> [YOUR INSTRUCTIONS]
Search the records for the string "while", and show each line where it appears.

Collected data
(** C5: in every state and for every key, a candidate of category [url] is
    never committed by the keyboard.  A key press runs [handleMentionSelect]
    only when the menu is shown, the key is Enter and the highlighted index
    designates a candidate whose category is not [url]; every other key
    press, and every key press while the menu is hidden, whatever the index,
    is Escape or an arrow in the menu, Enter that only prevents the default,
    or a key that the menu lets through; while the menu is hidden no key
    moves the index.  So the text area is focused only by such a commit, and
    the text changes only by such a commit or by a Backspace that stores
    what [removeMention] returns.  With the menu shown, Enter on a
    highlighted candidate commits it when its category is not [url] and does
    nothing more when its category is [url] or when the index designates no
    candidate; and an arrow key, on a list that holds a candidate that is
    not [url], makes such a candidate the highlighted one. *)
Theorem url_not_committed_by_keyboard (c : State) (event : KeyboardEvent) :
  let options := menuOptions c in
  let run := exec (fun c => handleKeyDown c event) c in
  ((exists r,
       commitsCandidate c event r
       /\ run = exec (fun c => call preventDefault ;;
                               handleMentionSelect c (type (object options r))
                                                   (value (object options r))) c)
   \/ (showContextMenu c = true
       /\ run = exec (fun c => setSelectedType None ;; setSelectedMenuIndex (fun _ => 3)) c)
   \/ (showContextMenu c = true
       /\ exists direction,
            (direction = -1 \/ direction = 1)
            /\ run = (apply (setSelectedMenuIndex (arrowIndex c direction)) c,
                      [preventDefault]))
   \/ (showContextMenu c = true /\ run = (c, [preventDefault]))
   \/ run = exec (fun c => sendOrDelete c event) c)
  /\ (showContextMenu c = false -> run = exec (fun c => sendOrDelete c event) c)
  /\ (In focus (snd run) -> exists r, commitsCandidate c event r)
  /\ (inputValue (fst run) <> inputValue c ->
      (exists r, commitsCandidate c event r)
      \/ (key event = str "Backspace"
          /\ inputValue (fst run)
             = fst (removeMention (inputValue c) (cursorPosition c))))
  /\ (showContextMenu c = true ->
      key event = str "Enter" -> selectedMenuIndex c <> -1 ->
      (forall r, at_ (refs options) (selectedMenuIndex c) = Some r ->
                 type (object options r) <> str "url" ->
                 run = exec (fun c => call preventDefault ;;
                                      handleMentionSelect c (type (object options r))
                                                          (value (object options r))) c)
      /\ (forall r, at_ (refs options) (selectedMenuIndex c) = Some r ->
                    type (object options r) = str "url" ->
                    run = (c, [preventDefault]))
      /\ (at_ (refs options) (selectedMenuIndex c) = None ->
          run = (c, [preventDefault])))
  /\ (showContextMenu c = true ->
      forall direction,
        (key event = str "ArrowUp" /\ direction = -1)
        \/ (key event = str "ArrowDown" /\ direction = 1) ->
        (exists r, In r (refs options) /\ type (object options r) <> str "url") ->
        exists r,
          at_ (refs options) (selectedMenuIndex (fst run)) = Some r
          /\ type (object options r) <> str "url")
  /\ (showContextMenu c = false -> selectedMenuIndex (fst run) = selectedMenuIndex c).
Proof.
  cbv zeta. split; [apply handleKeyDown_cases|].
  split; [|split; [|split; [|split; [|split]]]].
  - intros Hmenu. unfold exec, handleKeyDown. cbv beta. now rewrite Hmenu.
  - intros Hin.
    destruct (handleKeyDown_cases c event)
      as [(r & Hc & _) | [(_ & H) | [(_ & d & _ & H) | [(_ & H) | H]]]];
      [now exists r | rewrite H in Hin ..].
    + cbn in Hin. contradiction.
    + cbn in Hin. destruct Hin as [Hin | []]. discriminate.
    + cbn in Hin. destruct Hin as [Hin | []]. discriminate.
    + exfalso. apply (sendOrDelete_neverFocuses c event (c, []) Hin).
  - intros Hdiff.
    destruct (handleKeyDown_cases c event)
      as [(r & Hc & _) | [(_ & H) | [(_ & d & _ & H) | [(_ & H) | H]]]];
      [left; now exists r | rewrite H in Hdiff |- * ..].
    + exfalso. apply Hdiff. reflexivity.
    + exfalso. apply Hdiff. reflexivity.
    + exfalso. apply Hdiff. reflexivity.
    + destruct (sendOrDelete_text c event) as [Hsame | Hremoved]; [contradiction | now right].
  - intros Hmenu Hkey Hidx.
    assert (Henter : exec (fun c => handleKeyDown c event) c
              = exec (fun c =>
                  call preventDefault ;;
                  match at_ (refs (menuOptions c)) (selectedMenuIndex c) with
                  | Some selected =>
                      if negb (streq (type (object (menuOptions c) selected)) (str "url"))
                      then handleMentionSelect c (type (object (menuOptions c) selected))
                                               (value (object (menuOptions c) selected))
                      else ret tt
                  | None => ret tt
                  end) c).
    { unfold exec, handleKeyDown. cbv beta. rewrite Hmenu, Hkey.
      replace (selectedMenuIndex c =? -1) with false
        by (symmetry; now apply Z.eqb_neq).
      reflexivity. }
    rewrite Henter. unfold exec. cbv beta.
    split; [|split].
    + intros r Hr Hurl. rewrite Hr. apply streq_false_iff in Hurl.
      now rewrite Hurl.
    + intros r Hr Hurl. rewrite Hr. rewrite Hurl. reflexivity.
    + intros Hr. rewrite Hr. reflexivity.
  - intros Hmenu direction Hkey (r & Hin & Hurl).
    assert (Hd : direction = -1 \/ direction = 1) by (destruct Hkey as [[_ ->] | [_ ->]]; auto).
    rewrite (arrow_key_handler c event direction Hmenu Hkey). cbn [fst]. run_handler.
    destruct (arrowIndex_selectable c direction (selectedMenuIndex c) Hd) as (r' & Hr' & Hok).
    + intros Hnil. apply streq_false_iff in Hurl.
      assert (Hsel : In r (selectable (menuOptions c))).
      { apply selectable_in. split; [assumption|]. unfold isSelectable. now rewrite Hurl. }
      rewrite Hnil in Hsel. contradiction.
    + exists r'. split; [assumption|].
      unfold isSelectable in Hok. apply negb_true_iff in Hok. now apply streq_false_iff.
  - intros Hmenu.
    replace (exec (fun c => handleKeyDown c event) c)
      with (exec (fun c => sendOrDelete c event) c)
      by (unfold exec, handleKeyDown; now rewrite Hmenu).
    apply sendOrDelete_index.
Qed.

> [RESULT OF THE TASK]
    press, and every key press while the menu is hidden, whatever the index,
    or a key that the menu lets through; while the menu is hidden no key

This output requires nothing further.